Nationally, nearly 19 percent of working DACA recipients hold jobs in food service, with the construction sector the second biggest employer at 10 percent, the New American Economy’s analysis revealed. All total, that’s about 240,000 people that would suddenly disappear from job sites and kitchens everywhere.
In the meantime, Dallas ISD isn’t wringing its hands and waiting. After the district passed a resolution last year to be a welcoming community, the district’s communications chief, Toni Cordova, and her team began crafting a website designed to help parents and students navigate the turbulence, and make plans. That website launched yesterday, with last year’s resolution on the front page.
“We don’t want to create a panic,” Cordova told the board. “But on the other hand, we want people to be prepared if something happens.”
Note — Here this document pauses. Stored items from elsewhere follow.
(** X12. Without any [-p] and without [-r] the Template Renderer changes
    nothing: every path, whatever braces it holds, is returned as it is. *)
Theorem no_configuration_no_change (opt : options) (path : string) :
  placeholders opt = ∅ -> replace opt = EmptyString ->
  replacePlaceholders opt path = path.
Proof.
  intros Hp Hr. unfold replacePlaceholders, Regexp.ReplaceAllStringFunc.
  rewrite (replaceAll_ext _ (fun m => m)).
  - by rewrite replaceAll_identity, drop_0.
  - intros m _. unfold placeholder_value.
    by rewrite Hp, lookup_empty, Hr.
Qed.

Lemma no_configuration_no_change_witness :
  replacePlaceholders (parsePlaceholders (parsed_flags "api.wadl" "" true ["junk"]))
    "/users/{id}/{}/{x{y}}" = "/users/{id}/{}/{x{y}}".
Proof.
  apply (no_configuration_no_change
           (parsePlaceholders (parsed_flags "api.wadl" "" true ["junk"]))
           "/users/{id}/{}/{x{y}}"); reflexivity.
Defined.



(** X14. A path that holds no opening brace, or no closing brace, is
    returned unchanged whatever the options are: an unclosed placeholder is
    no placeholder. *)
Theorem unpaired_braces_are_not_placeholders (opt : options) (path : string) :
  ~ has_byte Regexp.lbrace path \/ ~ has_byte Regexp.rbrace path ->
  replacePlaceholders opt path = path.
Proof.
  unfold replacePlaceholders, Regexp.ReplaceAllStringFunc. intros [H|H].
  - rewrite <- (app_nil_r path) at 1.
    rewrite replaceAll_keeps_prefix by done. by rewrite app_nil_r.
  - by apply replaceAll_no_rbrace.
Qed.

Lemma unpaired_braces_are_not_placeholders_witness :
  replacePlaceholders (parsed_flags "api.wadl" "XXX" true [])
    "/users/{id/orders/{oid" = "/users/{id/orders/{oid".
Proof.
  apply (unpaired_braces_are_not_placeholders
           (parsed_flags "api.wadl" "XXX" true []) "/users/{id/orders/{oid").
  right. rewrite has_byte_In. vm_compute. intuition discriminate.
Defined.

(** X15. A value given for a name can only show where that name is used:
    adding or changing the mapping of [name] leaves the rendering of every
    path in which the token [{name}] does not occur as it was. *)
Theorem unused_placeholder_changes_nothing
  (opt : options) (name value path : string) :
  ~ Spec.occurs (Spec.token name) path ->
  replacePlaceholders
    (set_placeholders (<[name := value]> (placeholders opt)) opt) path =
  replacePlaceholders opt path.
Proof.
  intros H. unfold replacePlaceholders, Regexp.ReplaceAllStringFunc.
  apply replaceAll_ext_occurring. intros m (n & Hv & ->) Ho.
  rewrite !placeholder_value_token. unfold Spec.resolve. simpl.
  destruct (decide (n = name)) as [->|Hne]; [done|].
  by rewrite lookup_insert_ne.
Qed.

Lemma unused_placeholder_changes_nothing_witness :
  let opt := parsed_flags "api.wadl" "" true [] in
  replacePlaceholders
    (set_placeholders (<["oid" := "9"]> (placeholders opt)) opt)
    "/users/{id}/{oid" =
  replacePlaceholders opt "/users/{id}/{oid".
Proof.
  intros opt.
  apply (unused_placeholder_changes_nothing opt "oid" "9" "/users/{id}/{oid").
  intros H. apply Contains_spec in H. vm_compute in H. discriminate.
Defined.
“That’s the biggest message, we want people to have a plan, and a backup plan, and now what their resources are,” she said.
Perhaps the most heartbreaking portion of the presentation came when the district revealed that it is also formulating contingency plans for students who may find themselves alone if Immigration and Customs Enforcement raids pick up their parents while they’re at school. While Hinojosa said the district isn’t quite ready to reveal what those plans are, they are aware that with DACA’s potential expiry, they could be needed.
As it stands, schools will likely not be the site of an ICE raid. ICE policy considers schools “sensitive locations,” and does not generally carry out arrests, searches or surveillance activity there without approval from a supervisor, and only under very specific circumstances.
“This (the expiration of DACA) could have a devastating impact on our students,” said board president Dan Micciche. “We need our students to stay focused, and this is a real challenge for them and their families.”
“Some families are talking about what we are going to be doing in five weeks because they don’t know,” Hinojosa said of families affected by DACA. “Some of us are planning our Spring Break, and some of us are planning where they’ll be in five months.”